[Date Prev][Date Next][Thread Prev][Thread Next][Date Index][Thread Index]

Re: AWS r5.xlarge vs i3.xlarge

Thanks for the feedback.

By "small" I mean that currently I have a 6x m1.xlarge instances running Cassandra 3.0.17. Total amount of data is around 1.5TB spread across couple of keypaces wih RF:3.

Over time few things happened/became clear including:
  • increase amount of ingested data
  • m1.xlarge instances are somehow outdated. We noted that one of them is under performing compared to the others. Networking is not always stable/reliable and so on
  • Upgrading from 3.0.6 to 3.0.17 emphasized the need of better hardware even more (in my opinion).
Starting from here I believe that i3/r5d are already a much better option to what we have with a comparable price.

About the EBS: Yes, I am aware its performance is related to its size (and type) That is the reason why I was looking into a 600/900GB drive that already a much better option compared to our raid0 of spinning disks. Both i3 and r5d are EBS optimized


On Mon, Dec 10, 2018 at 2:38 PM Oleksandr Shulgin <oleksandr.shulgin@xxxxxxxxxx> wrote:
On Mon, Dec 10, 2018 at 12:20 PM Riccardo Ferrari <ferrarir@xxxxxxxxx> wrote:
I am wondering what instance type is best for a small cassandra cluster on AWS.

Define "small" :-D
Actually I'd like to compare, or have your opinion about the following instances:
  • r5d.xlarge (4vCPU, 19ecu, 32GB ram and 1 NVMe instance store 150GB)
    • Need to attach a 600/900GB ESB
  • i3.xlarge (4vCPU, 13ecu, 30.5GB ram and 9.5TB NVMe instance store)
Both have up to 10Gb networking.
I see AWS mark i3 as the NoSQL DB instances nevertheless r5d seems bit better CPU wise. Putting a decently sized gp2 EBS I should have enough IOPS especially we think to put commitlog and such on the 150GB NVMe storage.
About the workload: mostly TWCS inserts and upserts on LCS.
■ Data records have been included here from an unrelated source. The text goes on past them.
(* ===== verification/_CoqProject ===== *)
-Q . S2P
Prelude.v
Sdk.v
Utf8.v
ProgramError.v
Runtime.v
SystemInstruction.v
SystemProgram.v
SystemFacts.v
NoPanic.v
SystemExample.v
SystemTheorems.v
Codec.v
ShortVec.v
ConfigProgram.v
ConfigFacts.v
ConfigTheorems.v
MessageCompile.v
MessageFacts.v
Invoke.v
InvokeFacts.v
InvokeRuns.v
MessageTheorems.v
VoteState.v
VoteTower.v
VoteVoters.v
VoteSlots.v
VoteProgram.v
VoteTyped.v
EpochSchedule.v
VoteSafety.v
VoteInvariant.v
VoteExample.v
VoteTheorems.v
BinarySearch.v
StakeState.v
StakeRewards.v
StakeProgram.v
StakeActivation.v
StakeRewardFacts.v
StakeEffect.v
StakeSafety.v
StakeInvariant.v
StakeLayout.v
StakeExample.v
StakeTheorems.v
TokenState.v
TokenInstruction.v
TokenProcessor.v
TokenFacts.v
TokenAuth.v
TokenSpec.v
TokenRefine.v
TokenSafety.v
TokenExample.v
TokenTheorems.v
AssociatedAccount.v
CallerFacts.v
AssociatedFacts.v
LookupTable.v
CallSteps.v
LookupFacts.v
LookupSafety.v
CallerSafety.v
AssociatedExample.v
EscalationExample.v
CallExample.v
LookupExample.v
InvokeTheorems.v
LookupTheorems.v
(* ===== verification/Utf8.v ===== *)
(** * Rust strings

    A [String] is kept as its UTF-8 bytes.  [String::from_utf8_lossy] decodes
    one character at a time and replaces every maximal ill-formed prefix by
    U+FFFD, as the standard library documents it. *)

From Stdlib Require Import ZArith Lia.
From Stdlib Require Import Strings.Byte.
From stdpp Require Import prelude list numbers.
From S2P Require Import Prelude.

(** Byte [i] of the source, [0] past its end. *)
Definition safe_get (l : bytes) (i : nat) : Z :=
  match l !! i with Some b => byte_to_Z b | None => 0 end.

Definition between (lo x hi : Z) : bool := (lo <=? x) && (x <=? hi).
Definition is_cont (l : bytes) (i : nat) : bool := between 0x80 (safe_get l i) 0xBF.

(** Number of bytes the first byte announces; [0] when it starts no character. *)
Definition utf8_char_width (b : Z) : nat :=
  if b <? 0x80 then 1 else
  if between 0xC2 b 0xDF then 2 else
  if between 0xE0 b 0xEF then 3 else
  if between 0xF0 b 0xF4 then 4 else 0.

(** The ranges of the second byte of a three or four byte character. *)
Definition second_ok (b : Z) (x : Z) : bool :=
  if b =? 0xE0 then between 0xA0 x 0xBF else
  if b =? 0xED then between 0x80 x 0x9F else
  if b =? 0xF0 then between 0x90 x 0xBF else
  if b =? 0xF4 then between 0x80 x 0x8F else between 0x80 x 0xBF.

(** Decodes at the head of a non-empty slice: whether a character is there, and
    how many bytes were consumed. *)
Definition utf8_step (l : bytes) : bool * nat :=
  let b := safe_get l 0 in
  match utf8_char_width b with
  | 1%nat => (true, 1%nat)
  | 2%nat => if is_cont l 1 then (true, 2%nat) else (false, 1%nat)
  | 3%nat =>
      if second_ok b (safe_get l 1) then
        if is_cont l 2 then (true, 3%nat) else (false, 2%nat)
      else (false, 1%nat)
  | 4%nat =>
      if second_ok b (safe_get l 1) then
        if is_cont l 2 then
          if is_cont l 3 then (true, 4%nat) else (false, 3%nat)
        else (false, 2%nat)
      else (false, 1%nat)
  | _ => (false, 1%nat)
  end.

Definition REPLACEMENT : bytes := [xef; xbf; xbd].

(** Every step consumes at least one byte, so the length is enough fuel. *)
Fixpoint lossy_loop (fuel : nat) (l : bytes) : bytes :=
  match fuel, l with
  | S fuel, _ :: _ =>
      let '(ok, n) := utf8_step l in
      (if ok then take n l else REPLACEMENT) ++ lossy_loop fuel (drop n l)
  | _, _ => []
  end.
Definition from_utf8_lossy (l : bytes) : bytes := lossy_loop (length l) l.

Fixpoint valid_loop (fuel : nat) (l : bytes) : bool :=
  match fuel, l with
  | S fuel, _ :: _ =>
      let '(ok, n) := utf8_step l in ok && valid_loop fuel (drop n l)
  | _, _ => true
  end.
(** [std::str::from_utf8(l).is_ok()] *)
Definition valid_utf8 (l : bytes) : bool := valid_loop (length l) l.

(** ** Lemmas *)

Lemma utf8_step_pos l ok n : utf8_step l = (ok, n) -> (0 < n)%nat.
Proof. unfold utf8_step. repeat case_match; intros; simplify_eq; lia. Qed.

Lemma safe_get_nonzero l i : safe_get l i <> 0 -> (i < length l)%nat.
Proof.
  unfold safe_get. destruct (l !! i) eqn:E; [|done]. intros _.
  by apply lookup_lt_Some in E.
Qed.

Lemma between_true lo x hi : between lo x hi = true <-> lo <= x <= hi.
Proof. unfold between. rewrite andb_true_iff, !Z.leb_le. lia. Qed.

Lemma is_cont_lt l i : is_cont l i = true -> (i < length l)%nat.
Proof. unfold is_cont. rewrite between_true. intros. apply safe_get_nonzero. lia. Qed.

Lemma second_ok_lt l b : second_ok b (safe_get l 1) = true -> (1 < length l)%nat.
Proof.
  unfold second_ok. intros H. apply safe_get_nonzero.
  repeat case_match; apply between_true in H; lia.
Qed.

Lemma utf8_step_ok_len l n :
  l <> [] -> utf8_step l = (true, n) -> (n <= length l)%nat.
Proof.
  intros Hl H. assert (0 < length l)%nat by (destruct l; simpl; [done|lia]).
  unfold utf8_step in H.
  repeat case_match; simplify_eq; try lia;
    repeat match goal with H : is_cont _ _ = true |- _ => apply is_cont_lt in H end; lia.
Qed.

(** Decoding a character does not look past it. *)
Lemma safe_get_app l z i : (i < length l)%nat -> safe_get (l ++ z) i = safe_get l i.
Proof. intros. unfold safe_get. by rewrite lookup_app_l. Qed.

Lemma utf8_step_app l z n :
  l <> [] -> utf8_step l = (true, n) -> utf8_step (l ++ z) = (true, n).
Proof.
  intros Hl H. assert (0 < length l)%nat by (destruct l; simpl; [done|lia]).
  unfold utf8_step in *. rewrite safe_get_app by done.
  repeat case_match; simplify_eq; try done;
    repeat match goal with
    | H : is_cont ?l ?i = true, H' : is_cont (?l ++ _) ?i = _ |- _ =>
        pose proof (is_cont_lt _ _ H); unfold is_cont in H';
        rewrite safe_get_app in H' by done; unfold is_cont in H; congruence
    | H : second_ok _ (safe_get ?l 1) = true, H' : second_ok _ (safe_get (?l ++ _) 1) = _ |- _ =>
        pose proof (second_ok_lt _ _ H);
        rewrite safe_get_app in H' by done; congruence
    end.
Qed.

Lemma lossy_loop_valid fuel l :
  (length l <= fuel)%nat -> valid_loop fuel l = true -> lossy_loop fuel l = l.
Proof.
  revert l. induction fuel as [|fuel IH]; intros [|b l] Hf Hv; simpl in *; try done; try lia.
  destruct (utf8_step (b :: l)) as [ok n] eqn:E.
  apply andb_true_iff in Hv as [-> Hv]. pose proof (utf8_step_pos _ _ _ E).
  rewrite IH; [apply take_drop| |done]. rewrite length_drop. simpl. lia.
Qed.

(** On well-formed UTF-8 the lossy conversion is the identity. *)
Lemma from_utf8_lossy_valid l : valid_utf8 l = true -> from_utf8_lossy l = l.
Proof. intros. by apply lossy_loop_valid. Qed.

Lemma valid_loop_fuel fuel1 fuel2 l :
  (length l <= fuel1)%nat -> (length l <= fuel2)%nat ->
  valid_loop fuel1 l = valid_loop fuel2 l.
Proof.
  revert fuel2 l. induction fuel1 as [|f1 IH]; intros [|f2] [|b l] H1 H2;
    simpl in *; try done; try lia.
  destruct (utf8_step (b :: l)) as [ok n] eqn:E. f_equal.
  pose proof (utf8_step_pos _ _ _ E).
  apply IH; rewrite length_drop; simpl; lia.
Qed.

(** Well-formed strings can be concatenated. *)
Lemma valid_utf8_app l z :
  valid_utf8 l = true -> valid_utf8 z = true -> valid_utf8 (l ++ z) = true.
Proof.
  unfold valid_utf8. intros Hl Hz.
  remember (length l) as n eqn:Hn. assert (length l <= n)%nat as Hle by lia. clear Hn.
  revert l Hle Hl. induction n as [|n IH]; intros [|b l] Hle Hl; simpl in *; try done; try lia.
  destruct (utf8_step (b :: l)) as [ok k] eqn:E.
  apply andb_true_iff in Hl as [-> Hl].
  pose proof (utf8_step_pos _ _ _ E).
  pose proof (utf8_step_ok_len (b :: l) k ltac:(done) E).
  change (b :: l ++ z) with ((b :: l) ++ z).
  rewrite (utf8_step_app (b :: l) z k) by done. cbn [andb].
  rewrite drop_app_le by done.
  rewrite (valid_loop_fuel _ (length (drop k (b :: l) ++ z)));
    [| rewrite !length_app, length_drop; simpl in *; lia | lia].
  apply IH; [rewrite length_drop; simpl in *; lia|done].
Qed.

Lemma valid_utf8_zeros n : valid_utf8 (replicate n x00) = true.
Proof. unfold valid_utf8. rewrite length_replicate. induction n; simpl; auto. Qed.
So there is a number of trade-offs:

1. With EBS you have more flexibility when it comes to scaling compute power: you don't have to rebuild data directory from scratch.  At the same time, EBS performance can be limited by the volume itself (it depends on volume type *and* size), and it can also be limited by instance type.  You might not be able to reach max throughput of a big volume with a small instance attached.
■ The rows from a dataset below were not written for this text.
(* ===== verification/Runtime.v ===== *)
(** * Instruction processing in the runtime

    Compiled messages (sdk/program/src/message/legacy.rs, instruction.rs), the
    account checks after an instruction (program-runtime/src/pre_account.rs),
    the accounts data meter (program-runtime/src/accounts_data_meter.rs) and
    the top-level path of [InvokeContext::process_instruction]
    (program-runtime/src/invoke_context.rs).  Logging, timings and compute
    metering do not influence the accounts and are left out. *)

From Stdlib Require Import ZArith Lia.
From Stdlib Require Import Strings.Byte.
From stdpp Require Import prelude gmap list numbers.
From S2P Require Import Prelude Sdk.

(** ** Messages *)

Record MessageHeader : Type := mkHeader {
  num_required_signatures : Z;
  num_readonly_signed_accounts : Z;
  num_readonly_unsigned_accounts : Z;
}.

Record CompiledInstruction : Type := mkCompiled {
  program_id_index : nat;
  ci_accounts : list nat;
  ci_data : bytes;
}.

Record Message : Type := mkMessage {
  header : MessageHeader;
  account_keys : list Pubkey;
  recent_blockhash : Hash;
  instructions : list CompiledInstruction;
}.

Definition native_loader_id : Pubkey :=
  pk_of_Z 0x058784bf148ba4282fb012574888a9f153a07dadf765c0455c9a970380000000.

Definition BUILTIN_PROGRAMS_KEYS : list Pubkey := [
  (* Config *)
  pk_of_Z 0x03064aa3002f74dcc86e43310f0c052af8c5da27f6104019a323efa000000000;
  (* Feature *)
  pk_of_Z 0x03c0a0cdcb06d2daefae82d16fee7acf61ec737b23481b21946a767000000000;
  native_loader_id;
  (* Stake *)
  pk_of_Z 0x06a1d8179137542a983437bdfe2a7ab2557f535c8a78722b68a49dc000000000;
  (* StakeConfig *)
  pk_of_Z 0x06a1d817a502050b680791e6ce6db88e1e5b7150f61fc6790a4eb4d100000000;
  (* Vote *)
  pk_of_Z 0x0761481d357474bb7c4d7624ebd3bdb3d8355e73d11043fc0da3538000000000;
  (* Memo *)
  pk_of_Z 0x054a5350c9ed95b0a512c5969b8908e6f5f8b558edb26f585f47410000000000;
  token_program_id;
  (* TokenAccount *)
  pk_of_Z 0x06ddf6e19e57b14ae06d791b39c15e008b9a1aafd56c976b1422bbfc80000000;
  system_program_id].

Definition instructions_sysvar_id : Pubkey :=
  pk_of_Z 0x06a7d517187bd16635dad40455fdc2c0c124c68f215675a5dbbacb5f08000000.

(** sdk/program/src/sysvar/mod.rs, [ALL_IDS]: clock, epoch schedule, fees,
    recent blockhashes, rent, rewards, slot hashes, slot history, stake history,
    instructions. *)
Definition SYSVAR_IDS : list Pubkey := [
  pk_of_Z 0x06a7d51718c774c928566398691d5eb68b5eb8a39b4b6d5c73555b2100000000;
  pk_of_Z 0x06a7d51718dc3fee02d3e47f0100f8b054f7942e60591e3f508719a805000000;
  pk_of_Z 0x06a7d51718e25a8d83503c251a7af07126fd7200df6fc4ed526a9c9000000000;
  pk_of_Z 0x06a7d517192c568ee08a845f73d29788cf035c3145b21ab344d8062ea9400000;
  pk_of_Z 0x06a7d517192c5c51218cc94c3d4af17f58daee089ba1fd44e3dbd98a00000000;
  pk_of_Z 0x06a7d517192c6137cee092d9b6923ee1ccd61903fa82b8a16191578d80000000;
  pk_of_Z 0x06a7d517192f0aafc6f265e3fb77cc7ada82c529d0be3b136e2d005520000000;
  pk_of_Z 0x06a7d517192f0aafc875e2e184577c5069cfc84649e3eb92782f958d48000000;
  pk_of_Z 0x06a7d517193584d0feed9bb3431d13206be544281b57b8566cc5375ff4000000;
  instructions_sysvar_id].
2. I didn't try to run Cassandra with i2 or i3 instances.  These are optimized for a lot of random IO, though with Cassandra what you should be seeing is mostly sequential IO, so I'm not sure you're going to utilize the NVMes fully.  Some AWS features, like auto-recovery, only work with instances using EBS-backed storage exclusively.